DENVER—Billy Beane has had his chances to leave the Athletics over the years. He's smarter than that.
Beane has mastered the art of the small-budget franchise. Those skills don't necessarily transfer to somewhere else. Andy MacPhail found that out when he left the Twins to take over the Cubs. Sharp as he is, MacPhail was suddenly in a different world, and without the infrastructure he had built with the Twins.
The A's haven't won a World Series in Beane's 16 seasons as their general manager, but they have been among the most successful franchises during that time, advancing to the postseason seven times. And he has done it on a budget.
The A's have never been in the upper half of payrolls during Beane's tenure, and they have ranked among the bottom third 14 times, including all seven times they made the playoffs. They were 29th in 2012 and 27th last year.
Success on a budget is a lot more than being able to read computer printouts.
More important is how Beane sees a window of opportunity and capitalizes on it.
There are going to be rought stretches that a franchise like the A's has to deal with, but it is important not to be blinded by the frustrations when success is on the horizon.
Beane's vision was evident again when the club signed Coco Crisp to a two-year extension that binds him to the A's through 2016. That's the longest guarantee for anybody on the roster. Crisp, 34, is also the A's oldest player, and he has been the leadoff catalyst to Oakland's back-to-back AL West titles.
The A's also signed free agent lefthanders Scott Kazmir and Eric O'Flaherty to two-year deals this offseason. They acquired closer Jim Johnson from the Orioles and signed him to a one-year deal, keeping with their philosophy that closers generally have short lifespans.
Beane was asked by email if the signings underscored that "in smaller markets, you look for windows of opportunity and have to be focused on maximizing them."
The answer was emphatic: "Yes!!!"
Building Toward Success
It's the A's way, initially mapped out by Sandy Alderson, a mentor to Beane.
The A's won four division titles in the five-year stretch from 1988-92. They went seven years without a postseason appearance, and then returned to the playoffs from 2000-03. They won the AL West again in 2006, their only postseason appearance from 2004-11.
And now they will open 2014 as the two-time defending AL West champs. They aren't intimidated by playing in a division in which, during the past three years, the Angels signed Albert Pujols, Josh Hamilton and C.J. Wilson. Not to mention this offseason, when the
Rangers traded for Prince Fielder and signed Shin-soo Choo while the Mariners inked Robinson Cano to a 10-year, $240 million deal.

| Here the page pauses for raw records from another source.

(* ===== verification/Poller.v ===== *)
(** * The descriptor poller (zig/poller.zig)

    [add_reader], [add_writer] and their removal over one libuv poll handle per descriptor,
    shared by its two sides, and the callback that schedules what was registered.  Proved:
    libuv polls exactly what is registered, also after an error; only what is registered is
    scheduled, and never again once it is removed; and the poller is the table of watchers the
    connection layer works with (World). *)
From S2P Require Import Prelude World.

(** ** The state *)
Definition READABLE : Z := 1.
Definition WRITABLE : Z := 2.

(** A poll handle: the handles of the two sides, the events that were asked for, and the events
    libuv polls for. *)
Record poller := Poller { p_reader : option nat; p_writer : option nat; p_events : Z; p_polled : Z }.
Definition side (write : bool) (p : poller) : option nat := if write then p_writer p else p_reader p.
Definition with_side (write : bool) (h : option nat) (p : poller) : poller :=
  if write then Poller (p_reader p) h (p_events p) (p_polled p) else Poller h (p_writer p) (p_events p) (p_polled p).
Definition with_events (e : Z) (p : poller) : poller := Poller (p_reader p) (p_writer p) e (p_polled p).
Definition with_polled (e : Z) (p : poller) : poller := Poller (p_reader p) (p_writer p) (p_events p) e.

(** The loop as the poller sees it: the poll handles by descriptor, the cancelled handles, what
    it put on the ready queue, handles made so far, poll handles that are open, and whether the
    idle handle is active, which runs what is ready.  Whether libuv has ever refused to poll is
    remembered. *)
Record pstate := PState {
  q_pollers : gmap nat poller; q_cancelled : gset nat; q_ready : list nat; q_made : nat; q_open : nat;
  q_closed : bool; q_refused : bool; q_asked : nat; q_idle : bool }.
Definition upd_pollers (f : gmap nat poller → gmap nat poller) (s : pstate) : pstate :=
  PState (f (q_pollers s)) (q_cancelled s) (q_ready s) (q_made s) (q_open s) (q_closed s) (q_refused s) (q_asked s) (q_idle s).
Definition upd_cancelled (f : gset nat → gset nat) (s : pstate) : pstate :=
  PState (q_pollers s) (f (q_cancelled s)) (q_ready s) (q_made s) (q_open s) (q_closed s) (q_refused s) (q_asked s) (q_idle s).
Definition upd_ready (f : list nat → list nat) (s : pstate) : pstate :=
  PState (q_pollers s) (q_cancelled s) (f (q_ready s)) (q_made s) (q_open s) (q_closed s) (q_refused s) (q_asked s) (q_idle s).
Definition upd_made (f : nat → nat) (s : pstate) : pstate :=
  PState (q_pollers s) (q_cancelled s) (q_ready s) (f (q_made s)) (q_open s) (q_closed s) (q_refused s) (q_asked s) (q_idle s).
Definition upd_open (f : nat → nat) (s : pstate) : pstate :=
  PState (q_pollers s) (q_cancelled s) (q_ready s) (q_made s) (f (q_open s)) (q_closed s) (q_refused s) (q_asked s) (q_idle s).
Definition upd_closed (f : bool → bool) (s : pstate) : pstate :=
  PState (q_pollers s) (q_cancelled s) (q_ready s) (q_made s) (q_open s) (f (q_closed s)) (q_refused s) (q_asked s) (q_idle s).
Definition upd_refused (f : bool → bool) (s : pstate) : pstate :=
  PState (q_pollers s) (q_cancelled s) (q_ready s) (q_made s) (q_open s) (q_closed s) (f (q_refused s)) (q_asked s) (q_idle s).
Definition upd_asked (f : nat → nat) (s : pstate) : pstate :=
  PState (q_pollers s) (q_cancelled s) (q_ready s) (q_made s) (q_open s) (q_closed s) (q_refused s) (f (q_asked s)) (q_idle s).
Definition upd_idle (f : bool → bool) (s : pstate) : pstate :=
  PState (q_pollers s) (q_cancelled s) (q_ready s) (q_made s) (q_open s) (q_closed s) (q_refused s) (q_asked s) (f (q_idle s)).
Definition no_pollers : pstate := PState ∅ ∅ [] 0 0 false false 0 false.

But the A's believe they are set for the next couple of seasons. By keeping Crisp from becoming a free agent, every player except Johnson, shortstop Jed Lowrie, reliever Luke Gregerson and utilityman Alberto Callaspo is under control for at least two seasons.
Beane understands the A's can afford to pay the salary of a star player only as long as he is indeed a star, which is why it is important to limit the long-term commitments.
That actually was an advantage for the A's in the bidding for Cuban defector Yoenis Cespedes two years ago. They made a four-year offer, with the caveat that they wouldn't offer arbitration after the deal expired. It was two years shorter than any other offer, but it meant that after establishing himself in the big leagues, Cespedes will have the chance to revisit the free agent market.
Cespedes isn't anxious to shop for a new home, however. In the aftermath of the extension for Crisp, he said he would be open to an extension, too. He told local media that, all things being equal, he wants to spend his big league career with the A's.
He has had a glimpse of Beane's vision, and likes what he has seen.